David Johnson turned himself in to investigators with the Bronx district attorney's office on misdemeanor assault charges and was awaiting arraignment.
Paterson's involvement in the case — he made a phone call to the accuser, who soon dropped her allegations — caused him serious political damage, even though investigators found no evidence of witness tampering.
Buffeted by other ethics questions about World Series tickets, the Democratic governor soon dropped plans to run for a full term this fall, while saying he intended to finish the year in office.
The confrontation occurred on Halloween, with Johnson and his then-girlfriend, Sherr-una Booker. Angry over how she was dressed, she said he choked her, threw her against a dresser and ripped her Halloween costume.

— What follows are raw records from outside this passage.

(* ===== verification/Pipeline.v ===== *)
(** * Pipeline: the source as its caller sees it

    The derivation pipeline drives the source of [Source] by two calls:
    [next], until it fails, and [clear].  This file holds

    - the queue of the specification: a source is closed or open with a
      queue of frames; a pull on a closed source loads a queue or fails and
      stays closed, a pull on an open source pops the oldest frame or
      reports the end of the data, [clear] closes the source;
    - the refinement: every call of [next] and [clear], with what it
      returns, is a step of the queue, so every run of the source is a run
      of the queue;
    - the loop of the caller, [pull], which calls [next] until it fails,
      with the bound [pull_bound] on the number of frames it receives: the
      bound decreases at every frame, and a loop with more fuel than the
      bound ends with the error of the last call. *)

From S2P Require Import Prelude Bytes Proxy Source SourceRuns.
From stdpp Require Import strings.

(** ** The queue of the specification *)

Inductive queue_state : Set :=
  | Closed
  | Open (queue : list bytes).

(** What the caller observes: the result of a call of [next], or a call
    of [clear]. *)
Inductive event : Set :=
  | EvNext (r : result next_error bytes)
  | EvClear.

Definition end_of_data : result next_error bytes := Err (Pipeline (temp Eof)).

Inductive queue_step : queue_state → event → queue_state → Prop :=
  | queue_pop d q : queue_step (Open (d :: q)) (EvNext (Ok d)) (Open q)
  | queue_eof : queue_step (Open []) (EvNext end_of_data) (Open [])
  | queue_load_pop d q : queue_step Closed (EvNext (Ok d)) (Open q)
  | queue_load_eof : queue_step Closed (EvNext end_of_data) (Open [])
  | queue_load_failed e :
      Err e ≠ end_of_data → queue_step Closed (EvNext (Err e)) Closed
  | queue_clear st : queue_step st EvClear Closed.

(** A run: steps in sequence, with the events they show. *)
Inductive run {S : Type} (step : S → event → S → Prop)
  : S → list event → S → Prop :=
  | run_nil s : run step s [] s
  | run_cons s1 ev s2 evs s3 :
      step s1 ev s2 → run step s2 evs s3 → run step s1 (ev :: evs) s3.

Definition is_next (ev : event) : Prop :=
  match ev with EvNext _ => True | EvClear => False end.

Section pipeline.
Context `{ChainProvider F, BlobProvider B, EigenDAProvider E, SignerRecovery,
  ProtoDecoder, RlpListDecoder, BlobDataDecoder}.
Implicit Types (self : EigenDASource F B E) (block_ref : BlockInfo)
  (addr : Address) (ev : event) (evs : list event).

(** The calls of the pipeline on the source, with what they return. *)
Inductive source_event : EigenDASource F B E → event → EigenDASource F B E → Prop :=
  | event_next block_ref addr self :
      source_event self (EvNext (next block_ref addr self).2)
        (next block_ref addr self).1
  | event_clear self : source_event self EvClear (clear self).

(** The queue a state of the source stands for. *)
Definition queue_of self : queue_state :=
  if open self then Open (data self) else Closed.

(** The loop of the caller: [next] until it fails.  It returns the frames
    and the error that ended it, or no error when the fuel ran out. *)
Fixpoint pull (fuel : nat) block_ref addr self
  : EigenDASource F B E * (list bytes * option next_error) :=
  match fuel with
  | 0 => (self, ([], None))
  | S fuel =>
      let '(self, r) := next block_ref addr self in
      match r with
      | Ok d =>
          let '(self, (frames, e)) := pull fuel block_ref addr self in
          (self, (d :: frames, e))
      | Err e => (self, ([], Some e))
      end
  end.

(** The number of frames the source has for the caller: those it holds
    when it is open, those of the load when it is closed. *)
Definition pull_bound block_ref addr self : nat :=
  if open self then length (data self)
  else match (fetch_frames block_ref addr self).2 with
       | Ok frames => length frames
       | Err _ => 0
       end.

(** * Lemmas *)

Lemma queue_of_opened self frames : queue_of (opened self frames) = Open frames.
Proof. done. Qed.

Lemma queue_of_closed self : open self = false → queue_of self = Closed.
Proof. unfold queue_of. by intros ->. Qed.

Lemma queue_of_open self : open self = true → queue_of self = Open (data self).
Proof. unfold queue_of. by intros ->. Qed.

(** A load that fails leaves the source closed. *)
Lemma fetch_frames_closed block_ref addr self :
  open self = false → open (fetch_frames block_ref addr self).1 = false.
Proof.
  intros Hclosed.
  destruct (fetch_frames_same block_ref addr self) as (_ & _ & Ho).
  by rewrite Ho.
Qed.

(** A call of [next] is a step of the queue. *)
Lemma next_queue_step block_ref addr self :
  queue_step (queue_of self) (EvNext (next block_ref addr self).2)
    (queue_of (next block_ref addr self).1).
Proof.
  destruct (open self) eqn:Hopen.
  - rewrite next_open_run, queue_of_open by done.
    destruct (data self) as [|d rest] eqn:Hdata; cbn [fst snd].
    + rewrite queue_of_open, Hdata by done. constructor.
    + constructor.
  - rewrite next_closed_run, queue_of_closed by done.
    pose proof (fetch_frames_closed block_ref addr self Hopen) as Hc.
    destruct (fetch_frames _ _ self) as [s1 [[|d rest]|[e|p]]];
      cbn [fst snd] in *; rewrite ?queue_of_opened, ?queue_of_closed by done;
      by constructor.
Qed.

Lemma source_event_queue_step self ev self' :
  source_event self ev self' → queue_step (queue_of self) ev (queue_of self').
Proof.
  intros [block_ref addr s|s]; [apply next_queue_step|].
  rewrite (queue_of_closed (clear s)) by done. constructor.
Qed.

Lemma run_source_queue self evs self' :
  run source_event self evs self' →
  run queue_step (queue_of self) evs (queue_of self').
Proof.
  induction 1 as [|s1 ev s2 evs s3 Hstep _ IH]; [constructor|].
  econstructor; [|done]. by apply source_event_queue_step.
Qed.

(** In the queue, the end of the data lasts until [clear]. *)
Lemma queue_eof_lasts evs q :
  run queue_step (Open []) evs q → Forall is_next evs →
  Forall (λ ev, ev = EvNext end_of_data) evs ∧ q = Open [].
Proof.
  remember (Open []) as q0 eqn:Hq0. intros Hrun. revert Hq0.
  induction Hrun as [|q1 ev q2 evs q3 Hstep _ IH]; intros -> Hall; [done|].
  apply Forall_cons in Hall as [Hev Hall].
  inversion Hstep; subst; try done.
  destruct (IH eq_refl Hall) as [? ->]. by split; [constructor|].
Qed.

Lemma queue_step_eof q q' : queue_step q (EvNext end_of_data) q' → q' = Open [].
Proof. by inversion 1. Qed.

(** [pull] on an open source. *)
Lemma pull_open fuel block_ref addr self :
  open self = true → length (data self) < fuel →
  pull fuel block_ref addr self
  = (opened self [], (data self, Some (Pipeline (temp Eof)))).
Proof.
  revert self. induction fuel as [|fuel IH]; intros s Hopen Hlen; [lia|].
  cbn [pull]. rewrite next_open_run by done.
  destruct (data s) as [|d rest] eqn:Hdata.
  - destruct s; cbn in *; by subst.
  - rewrite (IH (opened s rest)) by (cbn in *; done || lia). done.
Qed.

(** [pull] on a closed source. *)
Lemma pull_closed fuel block_ref addr self :
  open self = false → pull_bound block_ref addr self < fuel →
  pull fuel block_ref addr self
  = match fetch_frames block_ref addr self with
    | (self', Ok frames) =>
        (opened self' [], (frames, Some (Pipeline (temp Eof))))
    | (self', Err (SourceError e)) =>
        (self', ([], Some (Pipeline (temp (Provider (block_hash block_ref) e)))))
    | (self', Err (SourcePanic p)) => (self', ([], Some (NextPanic p)))
    end.
Proof.
  unfold pull_bound. intros Hclosed. rewrite Hclosed.
  destruct fuel as [|fuel]; [lia|]. cbn [pull].
  rewrite next_closed_run by done.
  destruct (fetch_frames _ _ self) as [s1 [[|d rest]|[e|p]]]; cbn [snd];
    intros Hlen; try done.
  by rewrite (pull_open fuel _ _ (opened s1 rest)) by (cbn in *; done || lia).
Qed.

Lemma pull_ends fuel block_ref addr self :
  pull_bound block_ref addr self < fuel →
  ∃ e, (pull fuel block_ref addr self).2.2 = Some e.
Proof.
  intros Hfuel. destruct (open self) eqn:Hopen.
  - rewrite pull_open; [by eexists|done|].
    unfold pull_bound in Hfuel. by rewrite Hopen in Hfuel.
  - rewrite pull_closed by done.
    destruct (fetch_frames _ _ self) as [s1 [frames|[e|p]]]; by eexists.
Qed.

(** * The properties of the source under its caller *)

(** C14: the source refines the queue of the specification.  Every run
    of calls of [next] and [clear] on the source, with the results the
    calls return, is a run of the queue from the queue the first state
    stands for to the queue the last state stands for; a new source stands
    for the closed queue. *)
Theorem source_refines_queue chain_provider blob_fetcher eigen_da_provider
    addr evs self :
  run source_event
    (EigenDASource_new chain_provider blob_fetcher eigen_da_provider addr)
    evs self →
  run queue_step Closed evs (queue_of self).
Proof. apply run_source_queue. Qed.

(** The bound on the frames the caller receives decreases at every
    frame: when [next] returns a frame, the source it leaves has
    fewer frames for the caller than the source it was called on. *)
Theorem next_decreases block_ref addr self self' d :
  next block_ref addr self = (self', Ok d) →
  pull_bound block_ref addr self' < pull_bound block_ref addr self.
Proof.
  unfold pull_bound. destruct (open self) eqn:Hopen.
  - rewrite next_open_run by done.
    destruct (data self) as [|d' rest]; [done|]. intros [= <- _]. cbn. lia.
  - rewrite next_closed_run by done.
    destruct (fetch_frames _ _ self) as [s1 [[|d' rest]|[e|p]]]; try done.
    intros [= <- _]. cbn. lia.
Qed.

(** C16: the loop of the caller terminates.  With more fuel than the
    bound, [pull] ends with the error of a call of [next], not for want of
    fuel, and it has received as many frames as the bound says; more fuel
    changes nothing. *)
Theorem pull_terminates fuel block_ref addr self :
  pull_bound block_ref addr self < fuel →
  is_Some (pull fuel block_ref addr self).2.2
  ∧ length (pull fuel block_ref addr self).2.1 = pull_bound block_ref addr self
  ∧ pull fuel block_ref addr self
    = pull (S (pull_bound block_ref addr self)) block_ref addr self.
Proof.
  intros Hfuel. destruct (open self) eqn:Hopen.
  - assert (pull_bound block_ref addr self = length (data self)) as Hb
      by (unfold pull_bound; by rewrite Hopen).
    rewrite Hb in *. rewrite !pull_open by (done || lia). eauto.
  - rewrite !(pull_closed _ _ _ _ Hopen) by lia.
    unfold pull_bound. rewrite Hopen.
    destruct (fetch_frames _ _ self) as [s1 [frames|[e|p]]]; cbn; eauto.
Qed.

(** C31: once [next] has reported the end of the data, every later call
    of [next] reports it again, whatever block it is called for, until the
    pipeline calls [clear]. *)
Theorem eof_until_clear block_ref addr self evs self' :
  (next block_ref addr self).2 = end_of_data →
  run source_event (next block_ref addr self).1 evs self' →
  Forall is_next evs →
  Forall (λ ev, ev = EvNext end_of_data) evs.
Proof.
  intros Heof Hrun Hall.
  pose proof (next_queue_step block_ref addr self) as Hstep.
  rewrite Heof in Hstep. apply queue_step_eof in Hstep.
  apply run_source_queue in Hrun. rewrite Hstep in Hrun.
  by apply (queue_eof_lasts _ _ Hrun).
Qed.

(** An open source does not look at the block it is asked for: a
    call of [next] for another block, or with another batcher address,
    returns the next frame of the block the source was loaded for. *)
Theorem next_open_ignores_block block_ref addr block_ref' addr' self :
  open self = true →
  next block_ref' addr' self = next block_ref addr self.
Proof. intros Hopen. by rewrite !next_open_run. Qed.

End pipeline.

(** * The source on the block of the examples *)

#[local] Existing Instances example_chain example_blobs example_eigen_da.
#[local] Existing Instances plain_signer flat_proto flat_rlp plain_blob_data.

(** A block the chain provider of the examples does not know. *)
Definition block9 : BlockInfo :=
  {| block_hash := [x09]; block_number := 9; parent_hash := [x08];
     timestamp := 108 |}.

Lemma source_refines_queue_witness :
  run queue_step Closed
    [EvNext (next block1 batcher source1).2; EvClear]
    (queue_of (clear (next block1 batcher source1).1)).
Proof.
  apply (source_refines_queue 0 0 0 inbox).
  eapply run_cons; [apply event_next|].
  eapply run_cons; [apply event_clear|apply run_nil].
Defined.

Lemma next_decreases_witness :
  pull_bound block1 batcher (next block1 batcher source1).1
  < pull_bound block1 batcher source1.
Proof.
  apply (next_decreases block1 batcher source1 _ [x0a; x0b]). eval_run.
Defined.

Lemma pull_terminates_witness :
  is_Some (pull 7 block1 batcher source1).2.2
  ∧ length (pull 7 block1 batcher source1).2.1
    = pull_bound block1 batcher source1
  ∧ pull 7 block1 batcher source1
    = pull (S (pull_bound block1 batcher source1)) block1 batcher source1.
Proof. apply (pull_terminates 7 block1 batcher source1). vm_compute. lia. Defined.

Lemma eof_until_clear_witness :
  Forall (λ ev, ev = EvNext end_of_data)
    [EvNext (next block1 batcher
               (next block9 batcher (opened source1 [])).1).2].
Proof.
  apply (eof_until_clear block9 batcher (opened source1 []) _
           (next block1 batcher (next block9 batcher (opened source1 [])).1).1);
    [done| |by repeat constructor].
  eapply run_cons; [apply event_next|apply run_nil].
Defined.

Lemma next_open_ignores_block_witness :
  next block9 inbox (next block1 batcher source1).1
  = next block1 batcher (next block1 batcher source1).1.
Proof. by apply (next_open_ignores_block block1 batcher block9 inbox). Defined.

The case was initially handled in Family Court and dropped without prejudice because Booker did not appear for a hearing.
Johnson's attorney did not immediately return a message seeking comment.
The attorney general's office investigated whether intervention by Paterson and the state troopers in the days after the confrontation caused Booker to call off the case.
But a report by Retired Judge Judith Kaye who was put in charge of the review found no criminal activity by anyone — except maybe Johnson.
On Halloween, Booker said, Johnson tried to stop her from calling the police but eventually left the scene. She called 911 three times, at one point saying she was scared Johnson would come back to "finish the job."
But police who responded saw no visible injuries and classified the confrontation as harassment, a violation. After the officers left, she went to a hospital, where she was treated and met with a staff social worker to discuss domestic violence resources.
No arrest was made, but officers did a follow-up visit. Johnson did not return to the home.
Meanwhile, Booker sought a court order requiring Johnson to stay away and took the case to Family Court. She told court officials that in the days after the altercation, "the state troopers kept calling and harassing me to drop the charges."
But she testified in the investigation that she decided not to continue to pursue the Family Court matter because, among other reasons, Johnson had not contacted her since the confrontation and she no longer felt a threat.
Still, the system did her no favors. Kaye's report noted gaps in the legal system that made it difficult for Booker, who was without a lawyer at the time, to file a restraining order. She got no help from officers unclear about how it should be done. A clerical error by police later wrongly classified the incident as "unfounded."
Paterson is still being investigated for ethics laws violations on free Yankees tickets for the 2009 World Series and whether he lied about his intention to pay for them. One of the tickets went to Johnson, officials said.